A livello esoterico, si può notare come i film agiscano sul nostro subconscio. La sala cinematografica, buia e silenziosa, diventa uno spazio di ricezione passiva dove le immagini e i suoni vengono assorbiti senza le distrazioni del mondo esterno. È in questo stato quasi ipnotico che la “magia” del cinema opera, bypassando la nostra coscienza critica e agendo direttamente sulla nostra psiche.
CONTROLLO CULTURALE
Hollywood non si limita a raccontare storie; crea un vero e proprio pantheon di eroi e archetipi moderni. Personaggi come Superman, Batman, o James Bond non sono semplici personaggi, ma vere e proprie divinità secolari che incarnano ideali e paure della nostra epoca. La fantascienza esplora i nostri desideri e le nostre ansie per il futuro, i drammi familiari riflettono le nostre dinamiche sociali e i film d’azione ci offrono una fuga catartica dalle nostre frustrazioni.

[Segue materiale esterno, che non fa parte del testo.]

(** For events anywhere in the block, [processBlock] leaves a buffer of
    the length it was given in which every sample has magnitude at most
    1.0 (none is NaN or infinite), whatever the buffer held before and
    whatever the voice and the C library's [sin] and [exp2] produce;
    with two channels the right one holds what the left one holds; and
    the MIDI buffer comes back empty. *)
Theorem processBlock_output_in_range (buffer : AudioBuffer)
    (events : list MidiMessageMetadata) (p : Processor) :
  getNumSamples buffer < 2 ^ 31 ->
  in_block (getNumSamples buffer) events = true ->
  channels_agree buffer = true ->
  let out := processBlock buffer events p in
  let b := snd (fst out) in
  snd out = []
  /\ length (left b) = length (left buffer)
  /\ forallb in_range (left b) = true
  /\ right b = option_map (fun _ => left b) (right buffer).
Proof.
  intros HN Hin Hch out b. subst b out.
  rewrite (processBlock_schedule buffer events p HN Hin). cbn [fst snd].
  split; [reflexivity |].
  set (stereo := match right buffer with Some _ => true | None => false end).
  set (I := fun st : Processor * AudioBuffer =>
              length (left (snd st)) = length (left buffer)
              /\ forallb in_range (left (snd st)) = true
              /\ right (snd st) = if stereo then Some (left (snd st)) else None).
  assert (G : I (fold_left (performWith render handle)
                   (schedule (getNumSamples buffer) 0 events)
                   (p, mkBuffer (repeat f0_0 (length (left buffer)))
                         (option_map (fun c => repeat f0_0 (length c)) (right buffer))))).
  { apply (schedule_invariant render handle I).
    - intros n offset [q b] Hn Ho Hle (I1 & I2 & I3). cbn [snd] in *.
      destruct (render_in_range n offset q b stereo Hn Ho) as (R1 & R2 & R3);
        try assumption.
      + unfold getNumSamples in *. lia.
      + unfold I. rewrite R1. now repeat split.
    - intros e d0 d1 d2 [q b] _ _ HI. exact HI.
    - unfold getNumSamples. lia.
    - exact Hin.
    - unfold I. cbn [snd left right]. repeat split.
      + apply repeat_length.
      + apply forallb_zeros.
      + unfold channels_agree in Hch. subst stereo.
        destruct (right buffer) as [r |]; [| reflexivity].
        cbn [option_map]. apply Nat.eqb_eq in Hch. now rewrite Hch. }
  destruct G as (G1 & G2 & G3). repeat split; try assumption.
  rewrite G3. subst stereo. now destruct (right buffer).
Qed.

Lemma firstn_repeat_le {A : Type} (x : A) (k n : nat) :
  (k <= n)%nat -> firstn k (repeat x n) = repeat x k.
Proof.
  revert n. induction k as [| k IH]; intros [| n] H; try reflexivity; [lia |].
  cbn [repeat firstn]. f_equal. apply IH. lia.
Qed.

Lemma skipn_repeat_le {A : Type} (x : A) (k n : nat) :
  skipn k (repeat x n) = repeat x (n - k).
Proof.
  revert n. induction k as [| k IH]; intros [| n]; try reflexivity.
  cbn [repeat skipn]. apply IH.
Qed.

Lemma write_span_zeros (offset : Z) (n len : nat) :
  0 <= offset -> (Z.to_nat offset + n <= len)%nat ->
  write_span (repeat f0_0 len) offset (repeat f0_0 n) = repeat f0_0 len.
Proof.
  intros Ho Hle. unfold write_span.
  rewrite firstn_repeat_le by lia. rewrite skipn_repeat_le, repeat_length.
  rewrite <- !repeat_app. f_equal. lia.
Qed.

Lemma byte_val_nonneg (b : byte) : 0 <= byte_val b.
Proof. unfold byte_val. lia. Qed.

(** An event that does not start a note leaves a silent voice silent. *)
Lemma handleMIDI_silent (e : MidiMessageMetadata) (data0 data1 data2 : byte) (p : Processor) :
  midi_effect e = [Midi data0 data1 data2] -> starts_note e = false ->
  silent p = true -> silent (handleMIDI data0 data1 data2 p) = true.
Proof.
  intros Hm Hst Hs. unfold midi_effect in Hm.
  destruct (numBytes e <=? 3); [| discriminate]. injection Hm as <- <- <-.
  assert (Hoff : forall note, silent (noteOff note p) = true).
  { intros note. unfold noteOff. destruct (activeNote p =? note); [| exact Hs].
    unfold silent in *. apply andb_prop in Hs as [_ He]. exact He. }
  rewrite handleMIDI_dispatch.
  destruct (status_nibble (data_at e 0) =? 128); [apply Hoff |].
  destruct (status_nibble (data_at e 0) =? 144) eqn:E9; [| exact Hs].
  destruct (numBytes e =? 3) eqn:E3; [| apply Hoff].
  destruct (0 <? byte_val (data_at e 2)) eqn:Ev; [| apply Hoff].
  unfold starts_note in Hst. rewrite E3, E9, Ev in Hst. cbn [andb] in Hst.
  apply Z.ltb_ge in Hst. pose proof (byte_val_nonneg (data_at e 1)) as Hb.
  replace (2 <=? numBytes e) with true
    by (symmetry; apply Z.leb_le; apply Z.eqb_eq in E3; lia).
  replace (byte_val (data_at e 1)) with 0 by lia.
  unfold silent in *. apply andb_prop in Hs as [_ He]. exact He.
Qed.

(** A voice that makes no sound stays that way through a block in which
    no event starts a note: neither note-offs, nor other messages, nor
    note-ons of fewer than three bytes or with velocity 0, nor a note-on
    for note 0 make it sound.  The buffer comes out all zeros. *)
Theorem silent_block_stays_silent (buffer : AudioBuffer)
    (events : list MidiMessageMetadata) (p : Processor) :
  getNumSamples buffer < 2 ^ 31 ->
  in_block (getNumSamples buffer) events = true ->
  channels_agree buffer = true ->
  silent p = true ->
  forallb (fun e => negb (starts_note e)) events = true ->
  let out := processBlock buffer events p in
  silent (fst (fst out)) = true
  /\ snd (fst out)
     = mkBuffer (repeat f0_0 (length (left buffer)))
         (option_map (fun _ => repeat f0_0 (length (left buffer))) (right buffer)).
Proof.
  intros HN Hin Hch Hs Hev out. subst out.
  rewrite (processBlock_schedule buffer events p HN Hin). cbn [fst snd].
  set (zeros := mkBuffer (repeat f0_0 (length (left buffer)))
                  (option_map (fun _ => repeat f0_0 (length (left buffer))) (right buffer))).
  assert (Ez : mkBuffer (repeat f0_0 (length (left buffer)))
                 (option_map (fun c => repeat f0_0 (length c)) (right buffer)) = zeros).
  { unfold zeros, channels_agree in *. destruct (right buffer) as [r |]; [| reflexivity].
    cbn [option_map]. apply Nat.eqb_eq in Hch. now rewrite Hch. }
  rewrite Ez.
  set (I := fun st : Processor * AudioBuffer => silent (fst st) = true /\ snd st = zeros).
  assert (G : I (fold_left (performWith render handle)
                   (schedule (getNumSamples buffer) 0 events) (p, zeros))).
  { apply (schedule_invariant render handle I).
    - intros n offset [q b] Hn Ho Hle [I1 I2]. cbn [fst snd] in *. subst b.
      rewrite (render_silent n offset q zeros I1). unfold I. cbn [fst snd].
      split; [exact I1 |]. unfold zeros. cbn [left right].
      unfold getNumSamples in Hle.
      rewrite write_span_zeros by lia.
      destruct (right buffer); [| reflexivity]. cbn [option_map].
      rewrite write_span_zeros by lia. reflexivity.
    - intros e d0 d1 d2 [q b] Hi Hm [I1 I2]. unfold I, handle. cbn [fst snd] in *.
      split; [| exact I2].
      apply (handleMIDI_silent e); try assumption.
      rewrite forallb_forall in Hev. specialize (Hev e Hi).
      now destruct (starts_note e).
    - unfold getNumSamples. lia.
    - exact Hin.
    - now split. }
  exact G.
Qed.

End WholeBlockOutput.

(** The stereo example block, with note 60 struck at offset 2 and a
    note-off stamped 1. *)
Lemma processBlock_output_in_range_witness :
  forallb in_range
    (left (snd (fst (@processBlock libm_example stereo4 [note60_on 2; note60_off 1] p_example))))
  = true.
Proof.
  destruct (@processBlock_output_in_range libm_example stereo4
              [note60_on 2; note60_off 1] p_example) as (_ & _ & H & _);
    [reflexivity | reflexivity | reflexivity | exact H].
Defined.

(** After [prepareToPlay], a note-on for note 0 and the note-off of note
    60: the block comes out as zeros. *)
Lemma silent_block_stays_silent_witness :
  snd (fst (@processBlock libm_example stereo4 [note0_on 1; note60_off 2]
              (prepareToPlay Cli.d48000 p_example)))
  = mkBuffer [f0_0; f0_0; f0_0; f0_0] (Some [f0_0; f0_0; f0_0; f0_0]).
Proof.
  destruct (@silent_block_stays_silent libm_example stereo4 [note0_on 1; note60_off 2]
              (prepareToPlay Cli.d48000 p_example)) as (_ & H);
    [reflexivity | reflexivity | reflexivity | reflexivity | reflexivity | exact H].
Defined.

(** ** A session: the envelope over any number of blocks *)

Section Session.
Context {libm : Libm}.

Let handle := fun (data0 data1 data2 : byte) (st : Processor * AudioBuffer) =>
  (handleMIDI data0 data1 data2 (fst st), snd st).

Lemma envelope_ok_inv (p : Processor) :
  envelope_ok p = true ->
  in_unit_interval (env p) = true /\ isnan (sampleRate p) = false
  /\ (silent p = true \/ isnan (envSlope p) = false).
Proof.
  unfold envelope_ok. intros H. apply andb_prop in H as [H H3].
  apply andb_prop in H as [H1 H2]. apply negb_true_iff in H2.
  repeat split; try assumption.
  apply orb_prop in H3 as [H3 | H3]; [now left | right; now apply negb_true_iff].
Qed.

Lemma envelope_ok_intro (p : Processor) :
  in_unit_interval (env p) = true -> isnan (sampleRate p) = false ->
  isnan (envSlope p) = false -> envelope_ok p = true.
Proof.
  intros H1 H2 H3. unfold envelope_ok. now rewrite H1, H2, H3, orb_true_r.
Qed.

Questo processo di sostituzione dei miti è cruciale per comprendere il potere di Hollywood. In passato, le storie sacre e le figure mitologiche erano tramandate oralmente o attraverso la religione. Oggi, Hollywood ha assunto questo ruolo, diventando il narratore principale del nostro tempo. Il suo “Holy Wood” è il nuovo altare da cui si proiettano le narrazioni che definiscono il nostro immaginario collettivo, influenzando il modo in cui pensiamo a noi stessi e al mondo.
Hollywood è una vera e propria fabbrica di potere, tramite manipolazione e creazione di miti nella cultura contemporanea. Basti pensare a come sono state formalizzate e fissate nella mente delle persone tutti quei fenomeni funzionali al Sistema per incatenarle a false credenze e paure infondate; solo per citarne alcune:
- I dinosauri, l’evoluzione e le estinzioni di massa.
- La fantascienza spaziale e la ridondante visione della Terra sferica, compresa la sigla Universal.
- Gli zombie, le epidemie e la paura del contagio.
- I disastri ambientali “naturali” e le apocalissi geologiche/meteoritiche.
- Film storici deviati, false cronologie e falsi vincitori.
- La perenne minaccia nucleare.
Non solo, l’ipnosi del grande schermo serve a costruire nuovi caratteri e dirigere le opinioni pubbliche. La continua violenza e la sempre più spinta carica macabra nei film crea, nel tempo, una progressiva desensibilizzazione delle persone, soprattutto nei più giovani, a scapito di empatia e rapporti umani, idealizzando nuovi stereotipi violenti nei confronti della società e tra i propri simili e familiari.
Parallelamente, la onnipresenza di rapporti “fluidi” e omosessuali in film e pubblicità, normalizza un nuovo standard che si imporrà con sempre maggior insistenza nel prossimo futuro, ribaltando e fuorviando nel tempo la reale natura umana.